The report said that China’s State Drug Administration, the agency in-charge for regulating the country’s healthcare industry, that Changsheng Bio-Tech faked data for nearly 113,000 doses of its human rabies vaccine. The Beast’s investigative report said that the discovery came after SDA conducted a surprise inspection of the drug manufacturer’s facilities and immediately ordered a stop to the production of the vaccine.

However, a day later, Futurism reported that Chinese internet monitors have already deleted the story posted by the blogger and even removed all reposts, but not after the topic went viral on social media WeChat. By then, internet users have found a way to share the story by making sure it the information will stay forever – by adding it to a blockchain.

“Adding the article to a blockchain was actually pretty easy. A user simply sent themselves about $0.47 worth of the digital asset ether and posted the full article in the transaction’s metadata, a section reserved for notes or other information,” the report said.

It added that anybody could read the article which was uploaded using the [G2] Ethereum blockchain. More importantly, the blockchain is a decentralized ledger, so there is no Chinese authority or official could exert pressure to remove the article.

The article, for all intent and purposes, is now immutable.

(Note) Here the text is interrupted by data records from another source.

(** Removing a token that the layer does not have changes nothing, unless
    the layer had an entry with an empty map: that entry is erased. *)
Theorem remove_absent_layer_consumer token layer s :
  default ∅ (layer_consumers_ s !! layer) !! token = None →
  remove_layer_consumer_task token layer s =
    match layer_consumers_ s !! layer with
    | Some m => if decide (m = ∅) then set_layer_consumers (delete layer) s else s
    | None => s
    end.
Proof.
  intros Htoken.
  destruct s as [ci ls lc ag mon se de lo].
  unfold remove_layer_consumer_task, set_layer_consumers. simpl in *.
  rewrite default_subscript, delete_id by done.
  destruct (lc !! layer) as [m|] eqn:E; simpl.
  - rewrite subscript_present by (by rewrite E).
    destruct (decide (m = ∅)) as [->|Hm]; [done|]. by rewrite insert_id.
  - rewrite decide_True by done.
    unfold subscript. rewrite E. by rewrite delete_insert_id.
Qed.

End routes.

(** ** Swapping single layers *)

Section layer_swaps.
Context {values : Values} {ops : Collaborators}.
Implicit Types (s a b : impl) (w : world).

(** The intra-stage swap does not depend on the order of its two indices. *)
Theorem swap_layer_task_symmetric index other_index swap_transforms s :
  swap_layer_task index other_index swap_transforms s =
  swap_layer_task other_index index swap_transforms s.
Proof.
  rewrite (swap_layer_task_set index), (swap_layer_task_set other_index).
  unfold set_layers. f_equal. apply map_eq. intros k.
  rewrite !swap_layer_task_lookup.
  destruct (decide (index = other_index)) as [->|Hne].
  { by destruct (decide (other_index = other_index)). }
  rewrite (decide_False (P := other_index = index)) by done.
  repeat case_decide; subst; done.
Qed.

(** Swapping a layer with itself changes no layer; it creates the layer
    when the table had none at the index. *)
Theorem swap_layer_task_same_index index swap_transforms s :
  layers_ (swap_layer_task index index swap_transforms s) =
    subscript (layer_new (Some index)) index (layers_ s).
Proof.
  apply map_eq. intros k.
  rewrite swap_layer_task_lookup, subscript_lookup. unfold layer_or_new.
  repeat (case_decide; subst; simpl); try done.
  destruct swap_transforms; [done|]. by rewrite layer_set_tween_own.
Qed.

(** Swapping the same two layers of a stage twice gives back the layer
    table, with a new layer at each of the two indices that had none. *)
Theorem swap_layer_task_twice index other_index swap_transforms s :
  layers_ (swap_layer_task index other_index swap_transforms
             (swap_layer_task index other_index swap_transforms s)) =
    subscript (layer_new (Some other_index)) other_index
      (subscript (layer_new (Some index)) index (layers_ s)).
Proof.
  apply map_eq. intros k.
  rewrite swap_layer_task_lookup. unfold layer_or_new.
  rewrite !swap_layer_task_lookup, !subscript_lookup. unfold layer_or_new.
  repeat (case_decide; subst; simpl); try done;
    destruct swap_transforms; simpl; try done;
    by destruct (default _ _).
Qed.

Lemma swap_layer_func_layers index other_index swap_transforms a b :
  let my_layer := layer_or_new (layers_ a) index in
  let other_layer := layer_or_new (layers_ b) other_index in
  layers_ (swap_layer_func index other_index swap_transforms a b).1 =
    <[index := if swap_transforms then other_layer
               else layer_set_tween (tween_ my_layer) other_layer]> (layers_ a) ∧
  layers_ (swap_layer_func index other_index swap_transforms a b).2 =
    <[other_index := if swap_transforms then my_layer
                     else layer_set_tween (tween_ other_layer) my_layer]> (layers_ b).
Proof.
  unfold swap_layer_func, get_layer, layer_or_new.
  destruct (layers_ a !! index) eqn:Ea, (layers_ b !! other_index) eqn:Eb,
    swap_transforms; simpl; by rewrite ?insert_insert_eq.
Qed.

(** The cross-stage swap of one layer, done twice, gives each stage its
    layer back, content and tween, with a new layer where it had none. *)
Theorem swap_layer_func_twice index other_index swap_transforms a b :
  let once := swap_layer_func index other_index swap_transforms a b in
  let twice := swap_layer_func index other_index swap_transforms once.1 once.2 in
  layers_ twice.1 = subscript (layer_new (Some index)) index (layers_ a) ∧
  layers_ twice.2 = subscript (layer_new (Some other_index)) other_index (layers_ b).
Proof.
  intros once twice.
  destruct (swap_layer_func_layers index other_index swap_transforms once.1 once.2)
    as [H1 H2].
  destruct (swap_layer_func_layers index other_index swap_transforms a b) as [H3 H4].
  fold once in H3, H4. fold twice in H1, H2.
  rewrite H1, H2. unfold layer_or_new. rewrite H3, H4, !lookup_insert_eq. simpl.
  rewrite !insert_insert_eq, !subscript_insert_default. unfold layer_or_new.
  destruct swap_transforms; [done|].
  split; f_equal; by destruct (default _ _).
Qed.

The report added that this is not the first time that a Chinese citizen has used blockchain to share a content that government internet monitors had removed. A student published an open letter in April this year detailing the threats she reportedly received for trying to secure information from her school involving a sexual assault case. The student added the letter to the Ethereum blockchain after the internet monitors removed its content. The letter is still available.